• **AIM OF THE TASK**: Where the records below show a line containing "a stop at the", start copying; end with the line containing "intros Hin; repeat", and copy it too.

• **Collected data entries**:
════════
(** X10. [Trigger] changes nothing in the three texts but the state they
    point at: before and after the call the renderer writes the same
    transition lines and the same state lines, built from the same sorted
    entries and state names, around the current state of the moment. *)
Theorem View_after_Trigger {World} (r : ranging World)
    (fm : StateMachine World) (event : Event) (w : World) :
  faithful r →
  ∃ (es : list (eKey * Transition World)) (states : list string),
    View r fm = Some (render_graphviz (current fm) es states,
                      render_flowchart (current fm) es states,
                      render_diagram (current fm) es) ∧
    View r (Trigger fm event w).1.2 =
      Some (render_graphviz (current (Trigger fm event w).1.2) es states,
            render_flowchart (current (Trigger fm event w).1.2) es states,
            render_diagram (current (Trigger fm event w).1.2) es).
Proof.
  intros Hr.
  destruct (View_renders r fm Hr)
    as (es & states & Hes & Hsorted & Hstates & Hssorted & Hview).
  destruct (View_renders r (Trigger fm event w).1.2 Hr)
    as (es' & states' & Hes' & Hsorted' & Hstates' & Hssorted' & Hview').
  rewrite Trigger_tmap in Hes', Hstates'.
  assert (es' = es) as ->.
  { apply sorted_entries_unique; [|done..]. by rewrite Hes, Hes'. }
  assert (states' = states) as ->.
  { apply sorted_states_unique; [|done..].
    intros s. by rewrite Hstates, Hstates'. }
  by exists es, states.
Qed.

Lemma View_after_Trigger_witness :
  ∃ (es : list (eKey * Transition nat)) (states : list string),
    View backward_ranging scenarioD =
      Some (render_graphviz "A" es states, render_flowchart "A" es states,
            render_diagram "A" es) ∧
    View backward_ranging (Trigger scenarioD "e1" 0).1.2 =
      Some (render_graphviz "B" es states, render_flowchart "B" es states,
            render_diagram "B" es).
Proof.
  exact (View_after_Trigger backward_ranging scenarioD "e1" 0
           faithful_backward).
Defined.

(** ** The registration loop of the example program *)

(** X11. The loop of [main], one [AddTransitions] call for each entry and
    a stop at the first error, does what a single call with all entries
    does: same outcome, same machine.  For the entries of the example the
    loop goes through and leaves thirteen transitions. *)
Theorem register_as_batch :
  (∀ (fm : StateMachine (list string)) (es : list (State * Event * State)),
     OrderExample.register fm es = AddTransitions fm (order_batch es)) ∧
  (OrderExample.register (NewStateMachine OrderExample.StatePending)
     OrderExample.eTos).1 = Returns None ∧
  size (tmap OrderExample.fm) = 13.
Proof.
  split.
  - intros fm es. revert fm.
    induction es as [|[[F E] T] es IH]; intros fm; [done|].
    unfold order_batch. rewrite fmap_cons. fold (order_batch es).
    cbn [OrderExample.register fst snd]. rewrite !AddTransitions_cons.
    destruct (addTransition fm _) as [[[err|]|] fm']; [done| |done].
    cbn [AddTransitions]. apply IH.
  - split; vm_compute; reflexivity.
Qed.

(** ** The lines of the state diagram *)






(** ** The handler and the mutex *)

(** X13. Whenever [Trigger] calls a handler, it does so with the mutex
    held, taken before and released after: a handler that calls
    [Trigger] or [AddTransitions] on the same machine finds the mutex
    taken. *)
Theorem handler_runs_locked {World} (fm : StateMachine World)
    (event : Event) (w : World) (pre post : list Locking.access) :
  Locking.Trigger_accesses fm event w = pre ++ Locking.CallHandle :: post →
  held_after false pre = true ∧
  held_after true post = false ∧
  (Locking.Unlock ∉ pre).
Proof.
  unfold Locking.Trigger_accesses.
  destruct (tmap fm !! _) as [trans|];
    [destruct (Transition_Handle trans) as [handle|];
       [destruct (handle _ _ _ _).1|]|];
    intros Heq;
    repeat (destruct pre as [|? pre]; simplify_eq/=);
    repeat split; try done;
    intros Hin; repeat (apply elem_of_cons in Hin as [?|Hin]; [done|]);
    by apply elem_of_nil in Hin.
Qed.

Lemma handler_runs_locked_witness :
  held_after false
    [Locking.Lock; Locking.ReadTransitions; Locking.ReadCurrent;
     Locking.ReadCurrent] = true ∧
  held_after true [Locking.WriteCurrent; Locking.Unlock] = false ∧
  (Locking.Unlock ∉
    [Locking.Lock; Locking.ReadTransitions; Locking.ReadCurrent;
     Locking.ReadCurrent]).
Proof.
  apply (handler_runs_locked scenarioA "Pay" 0
           [Locking.Lock; Locking.ReadTransitions; Locking.ReadCurrent;
            Locking.ReadCurrent]
           [Locking.WriteCurrent; Locking.Unlock]).
  reflexivity.
Defined.

(** ** The texts, from any sorted listing of the table *)

(** X14. The three texts can be computed without running the renderer:
    list the entries of the table in increasing order of their keys and
    the names of its states in increasing order; the texts of the
    specification for these two lists and the current state are what
    [View] returns. *)
Theorem View_from_sorted_listing {World} (r : ranging World)
    (fm : StateMachine World) (es : list (eKey * Transition World))
    (states : list string) :
  faithful r →
  es ≡ₚ map_to_list (tmap fm) → StronglySorted key_lt es.*1 →
  (∀ s, s ∈ states ↔ is_state (tmap fm) s) →
  StronglySorted string_lt states →
  View r fm = Some (render_graphviz (current fm) es states,
                    render_flowchart (current fm) es states,
                    render_diagram (current fm) es).
Proof.
  intros Hr Hes Hsorted Hstates Hssorted.
  destruct (View_renders r fm Hr)
    as (es' & states' & Hes' & Hsorted' & Hstates' & Hssorted' & ->).
  rewrite (sorted_entries_unique es es'); [|by rewrite Hes, Hes'|done..].
  rewrite (sorted_states_unique states states'); [done| |done..].
  intros s. by rewrite Hstates, Hstates'.
Qed.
════════
• **ANSWER SPACE**:
    a stop at the first error, does what a single call with all entries
    does: same outcome, same machine.  For the entries of the example the
    loop goes through and leaves thirteen transitions. *)
Theorem register_as_batch :
  (∀ (fm : StateMachine (list string)) (es : list (State * Event * State)),
     OrderExample.register fm es = AddTransitions fm (order_batch es)) ∧
  (OrderExample.register (NewStateMachine OrderExample.StatePending)
     OrderExample.eTos).1 = Returns None ∧
  size (tmap OrderExample.fm) = 13.
Proof.
  split.
  - intros fm es. revert fm.
    induction es as [|[[F E] T] es IH]; intros fm; [done|].
    unfold order_batch. rewrite fmap_cons. fold (order_batch es).
    cbn [OrderExample.register fst snd]. rewrite !AddTransitions_cons.
    destruct (addTransition fm _) as [[[err|]|] fm']; [done| |done].
    cbn [AddTransitions]. apply IH.
  - split; vm_compute; reflexivity.
Qed.

(** ** The lines of the state diagram *)






(** ** The handler and the mutex *)

(** X13. Whenever [Trigger] calls a handler, it does so with the mutex
    held, taken before and released after: a handler that calls
    [Trigger] or [AddTransitions] on the same machine finds the mutex
    taken. *)
Theorem handler_runs_locked {World} (fm : StateMachine World)
    (event : Event) (w : World) (pre post : list Locking.access) :
  Locking.Trigger_accesses fm event w = pre ++ Locking.CallHandle :: post →
  held_after false pre = true ∧
  held_after true post = false ∧
  (Locking.Unlock ∉ pre).
Proof.
  unfold Locking.Trigger_accesses.
  destruct (tmap fm !! _) as [trans|];
    [destruct (Transition_Handle trans) as [handle|];
       [destruct (handle _ _ _ _).1|]|];
    intros Heq;
    repeat (destruct pre as [|? pre]; simplify_eq/=);
    repeat split; try done;
    intros Hin; repeat (apply elem_of_cons in Hin as [?|Hin]; [done|]);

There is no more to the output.